**WHAT IS BEING ASKED**
Find all lines in the records that include the word "item", and copy them out.

**PROVIDED INFORMATION**
== Segment start ==

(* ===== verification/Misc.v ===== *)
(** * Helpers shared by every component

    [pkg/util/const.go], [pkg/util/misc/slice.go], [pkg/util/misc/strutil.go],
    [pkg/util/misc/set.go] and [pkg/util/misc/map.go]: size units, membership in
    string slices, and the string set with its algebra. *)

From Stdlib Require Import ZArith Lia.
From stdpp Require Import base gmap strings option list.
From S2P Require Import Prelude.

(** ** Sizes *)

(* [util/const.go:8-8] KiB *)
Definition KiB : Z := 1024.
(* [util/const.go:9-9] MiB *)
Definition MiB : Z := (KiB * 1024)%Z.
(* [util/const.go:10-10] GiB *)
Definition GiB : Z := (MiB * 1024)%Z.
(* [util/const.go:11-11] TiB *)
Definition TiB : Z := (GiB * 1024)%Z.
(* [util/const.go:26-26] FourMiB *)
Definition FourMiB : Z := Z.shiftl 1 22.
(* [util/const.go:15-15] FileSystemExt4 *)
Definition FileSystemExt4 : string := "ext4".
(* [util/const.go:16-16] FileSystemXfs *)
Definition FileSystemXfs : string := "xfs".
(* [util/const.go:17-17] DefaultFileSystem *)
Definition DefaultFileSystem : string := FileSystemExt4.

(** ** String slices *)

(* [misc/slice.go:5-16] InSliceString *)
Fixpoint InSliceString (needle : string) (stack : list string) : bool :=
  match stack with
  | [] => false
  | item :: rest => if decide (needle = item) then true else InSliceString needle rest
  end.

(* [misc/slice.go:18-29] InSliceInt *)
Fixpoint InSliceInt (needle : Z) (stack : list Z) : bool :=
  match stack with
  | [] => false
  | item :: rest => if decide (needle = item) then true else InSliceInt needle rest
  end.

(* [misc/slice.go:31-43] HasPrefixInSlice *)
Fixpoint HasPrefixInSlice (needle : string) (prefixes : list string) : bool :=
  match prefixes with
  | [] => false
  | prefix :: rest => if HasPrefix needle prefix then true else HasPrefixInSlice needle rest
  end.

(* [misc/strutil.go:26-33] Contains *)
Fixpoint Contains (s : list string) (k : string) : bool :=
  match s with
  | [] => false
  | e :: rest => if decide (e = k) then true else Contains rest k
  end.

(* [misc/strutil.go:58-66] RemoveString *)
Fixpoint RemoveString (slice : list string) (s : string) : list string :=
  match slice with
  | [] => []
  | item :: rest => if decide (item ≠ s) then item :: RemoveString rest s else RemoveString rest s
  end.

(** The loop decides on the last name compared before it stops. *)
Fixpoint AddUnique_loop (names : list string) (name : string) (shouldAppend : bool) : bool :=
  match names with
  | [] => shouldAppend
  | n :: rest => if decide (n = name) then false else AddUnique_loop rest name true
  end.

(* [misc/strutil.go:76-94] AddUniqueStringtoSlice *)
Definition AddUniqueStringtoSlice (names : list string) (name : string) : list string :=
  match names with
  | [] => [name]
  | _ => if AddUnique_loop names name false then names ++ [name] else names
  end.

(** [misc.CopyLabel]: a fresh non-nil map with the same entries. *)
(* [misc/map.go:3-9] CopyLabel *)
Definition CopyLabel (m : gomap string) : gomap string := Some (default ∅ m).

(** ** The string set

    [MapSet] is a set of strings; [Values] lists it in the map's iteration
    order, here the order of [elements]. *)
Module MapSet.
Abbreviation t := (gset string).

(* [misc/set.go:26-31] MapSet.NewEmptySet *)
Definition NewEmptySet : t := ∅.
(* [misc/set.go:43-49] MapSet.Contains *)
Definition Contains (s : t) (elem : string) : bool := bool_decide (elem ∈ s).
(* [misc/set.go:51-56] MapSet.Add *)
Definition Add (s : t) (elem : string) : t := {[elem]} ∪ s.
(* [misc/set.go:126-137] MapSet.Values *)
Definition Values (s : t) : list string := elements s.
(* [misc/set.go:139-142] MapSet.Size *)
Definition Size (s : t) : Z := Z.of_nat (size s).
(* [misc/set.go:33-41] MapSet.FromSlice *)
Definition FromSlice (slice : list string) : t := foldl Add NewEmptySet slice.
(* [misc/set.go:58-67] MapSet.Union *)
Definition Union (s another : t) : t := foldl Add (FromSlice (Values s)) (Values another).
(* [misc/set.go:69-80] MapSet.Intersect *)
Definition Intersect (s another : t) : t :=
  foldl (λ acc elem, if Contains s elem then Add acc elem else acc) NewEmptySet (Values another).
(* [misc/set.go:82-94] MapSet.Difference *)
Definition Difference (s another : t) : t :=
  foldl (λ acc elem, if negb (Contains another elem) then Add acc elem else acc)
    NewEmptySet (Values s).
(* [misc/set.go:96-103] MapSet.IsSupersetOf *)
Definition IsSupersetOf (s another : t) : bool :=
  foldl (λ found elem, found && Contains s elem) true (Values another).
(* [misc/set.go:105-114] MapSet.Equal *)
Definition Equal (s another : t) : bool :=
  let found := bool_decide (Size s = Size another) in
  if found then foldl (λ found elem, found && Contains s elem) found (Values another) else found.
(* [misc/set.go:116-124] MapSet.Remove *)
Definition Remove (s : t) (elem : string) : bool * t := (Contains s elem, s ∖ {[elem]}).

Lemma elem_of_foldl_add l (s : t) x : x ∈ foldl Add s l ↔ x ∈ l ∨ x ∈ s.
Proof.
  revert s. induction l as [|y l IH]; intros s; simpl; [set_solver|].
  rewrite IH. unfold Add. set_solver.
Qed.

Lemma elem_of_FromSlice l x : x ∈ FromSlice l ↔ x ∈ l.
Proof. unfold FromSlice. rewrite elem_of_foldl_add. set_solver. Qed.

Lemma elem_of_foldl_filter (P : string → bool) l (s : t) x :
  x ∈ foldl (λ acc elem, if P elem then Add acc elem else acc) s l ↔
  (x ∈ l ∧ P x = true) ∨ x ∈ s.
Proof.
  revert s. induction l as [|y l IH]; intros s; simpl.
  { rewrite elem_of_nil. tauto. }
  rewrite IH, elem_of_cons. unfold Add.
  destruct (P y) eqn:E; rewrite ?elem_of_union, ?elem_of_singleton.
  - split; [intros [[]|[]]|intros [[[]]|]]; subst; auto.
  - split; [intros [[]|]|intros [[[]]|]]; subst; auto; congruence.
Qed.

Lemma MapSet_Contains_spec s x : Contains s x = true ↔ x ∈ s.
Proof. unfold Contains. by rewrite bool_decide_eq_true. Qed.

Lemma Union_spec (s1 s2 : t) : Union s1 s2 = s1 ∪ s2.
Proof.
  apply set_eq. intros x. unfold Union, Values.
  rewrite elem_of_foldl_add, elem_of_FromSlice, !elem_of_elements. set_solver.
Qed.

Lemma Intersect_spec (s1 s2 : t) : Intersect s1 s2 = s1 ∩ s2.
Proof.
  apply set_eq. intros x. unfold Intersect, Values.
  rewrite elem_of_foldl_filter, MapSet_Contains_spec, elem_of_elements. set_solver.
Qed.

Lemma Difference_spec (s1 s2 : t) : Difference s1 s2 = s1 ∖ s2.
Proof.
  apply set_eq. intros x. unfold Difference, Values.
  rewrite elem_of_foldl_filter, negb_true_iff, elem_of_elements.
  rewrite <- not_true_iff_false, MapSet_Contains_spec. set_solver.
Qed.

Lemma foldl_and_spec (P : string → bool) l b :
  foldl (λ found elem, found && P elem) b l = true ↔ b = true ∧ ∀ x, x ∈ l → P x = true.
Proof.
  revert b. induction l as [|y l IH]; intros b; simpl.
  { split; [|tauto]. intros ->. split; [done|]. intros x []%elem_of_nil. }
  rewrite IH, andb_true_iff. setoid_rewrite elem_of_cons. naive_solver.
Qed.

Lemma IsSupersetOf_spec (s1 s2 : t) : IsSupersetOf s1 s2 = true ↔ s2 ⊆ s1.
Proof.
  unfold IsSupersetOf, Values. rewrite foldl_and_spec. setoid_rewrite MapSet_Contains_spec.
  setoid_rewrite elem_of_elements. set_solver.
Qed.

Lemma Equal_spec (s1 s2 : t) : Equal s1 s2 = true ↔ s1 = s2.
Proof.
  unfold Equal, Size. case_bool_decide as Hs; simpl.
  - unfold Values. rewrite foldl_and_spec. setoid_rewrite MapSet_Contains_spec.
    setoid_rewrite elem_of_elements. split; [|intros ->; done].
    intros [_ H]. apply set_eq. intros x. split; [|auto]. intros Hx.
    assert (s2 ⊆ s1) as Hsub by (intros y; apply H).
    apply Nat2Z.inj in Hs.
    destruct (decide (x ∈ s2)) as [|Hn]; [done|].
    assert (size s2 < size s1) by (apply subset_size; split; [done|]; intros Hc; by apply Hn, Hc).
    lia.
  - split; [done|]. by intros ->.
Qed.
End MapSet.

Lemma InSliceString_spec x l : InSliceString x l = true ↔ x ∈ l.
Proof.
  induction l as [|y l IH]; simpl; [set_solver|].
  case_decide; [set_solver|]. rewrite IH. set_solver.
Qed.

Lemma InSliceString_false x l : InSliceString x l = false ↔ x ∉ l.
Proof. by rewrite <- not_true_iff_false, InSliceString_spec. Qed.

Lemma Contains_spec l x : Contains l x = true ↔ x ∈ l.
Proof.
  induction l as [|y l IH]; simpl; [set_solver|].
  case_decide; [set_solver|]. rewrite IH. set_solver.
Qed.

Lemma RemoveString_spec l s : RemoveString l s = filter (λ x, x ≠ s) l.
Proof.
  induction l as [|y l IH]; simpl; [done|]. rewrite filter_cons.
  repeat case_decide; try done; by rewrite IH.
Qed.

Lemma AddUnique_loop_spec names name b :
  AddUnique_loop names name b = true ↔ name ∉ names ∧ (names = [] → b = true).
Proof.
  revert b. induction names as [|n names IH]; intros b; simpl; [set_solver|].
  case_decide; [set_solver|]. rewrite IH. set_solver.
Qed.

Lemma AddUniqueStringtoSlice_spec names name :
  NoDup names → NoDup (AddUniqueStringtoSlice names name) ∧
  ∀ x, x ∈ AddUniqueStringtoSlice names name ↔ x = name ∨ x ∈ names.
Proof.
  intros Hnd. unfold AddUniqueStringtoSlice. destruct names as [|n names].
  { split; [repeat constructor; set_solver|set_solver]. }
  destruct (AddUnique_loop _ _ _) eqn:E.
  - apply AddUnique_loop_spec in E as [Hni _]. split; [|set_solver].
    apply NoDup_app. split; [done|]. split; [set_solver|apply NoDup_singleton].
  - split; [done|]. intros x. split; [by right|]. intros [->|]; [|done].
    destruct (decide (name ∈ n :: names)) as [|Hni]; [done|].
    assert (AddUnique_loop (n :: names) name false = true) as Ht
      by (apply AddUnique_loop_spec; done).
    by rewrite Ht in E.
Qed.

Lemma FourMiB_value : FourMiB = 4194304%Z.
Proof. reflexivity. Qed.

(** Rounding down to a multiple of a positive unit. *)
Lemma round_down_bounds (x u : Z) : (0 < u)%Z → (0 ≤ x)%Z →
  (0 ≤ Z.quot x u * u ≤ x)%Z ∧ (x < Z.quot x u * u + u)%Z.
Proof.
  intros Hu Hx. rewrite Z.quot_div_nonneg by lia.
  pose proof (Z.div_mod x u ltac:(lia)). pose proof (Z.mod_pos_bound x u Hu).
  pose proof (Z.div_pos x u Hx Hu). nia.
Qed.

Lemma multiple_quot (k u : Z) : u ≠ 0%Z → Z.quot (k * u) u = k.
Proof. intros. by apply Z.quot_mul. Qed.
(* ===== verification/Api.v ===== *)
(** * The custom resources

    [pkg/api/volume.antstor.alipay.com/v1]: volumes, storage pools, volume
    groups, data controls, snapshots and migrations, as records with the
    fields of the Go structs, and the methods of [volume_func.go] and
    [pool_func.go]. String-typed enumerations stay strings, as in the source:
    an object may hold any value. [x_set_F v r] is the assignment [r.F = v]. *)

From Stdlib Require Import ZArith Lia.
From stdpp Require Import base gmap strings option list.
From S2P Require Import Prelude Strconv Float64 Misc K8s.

== Segment end ==

**RESPONSE TO THE TASK**
  | item :: rest => if decide (needle = item) then true else InSliceString needle rest
  | item :: rest => if decide (needle = item) then true else InSliceInt needle rest
  | item :: rest => if decide (item ≠ s) then item :: RemoveString rest s else RemoveString rest s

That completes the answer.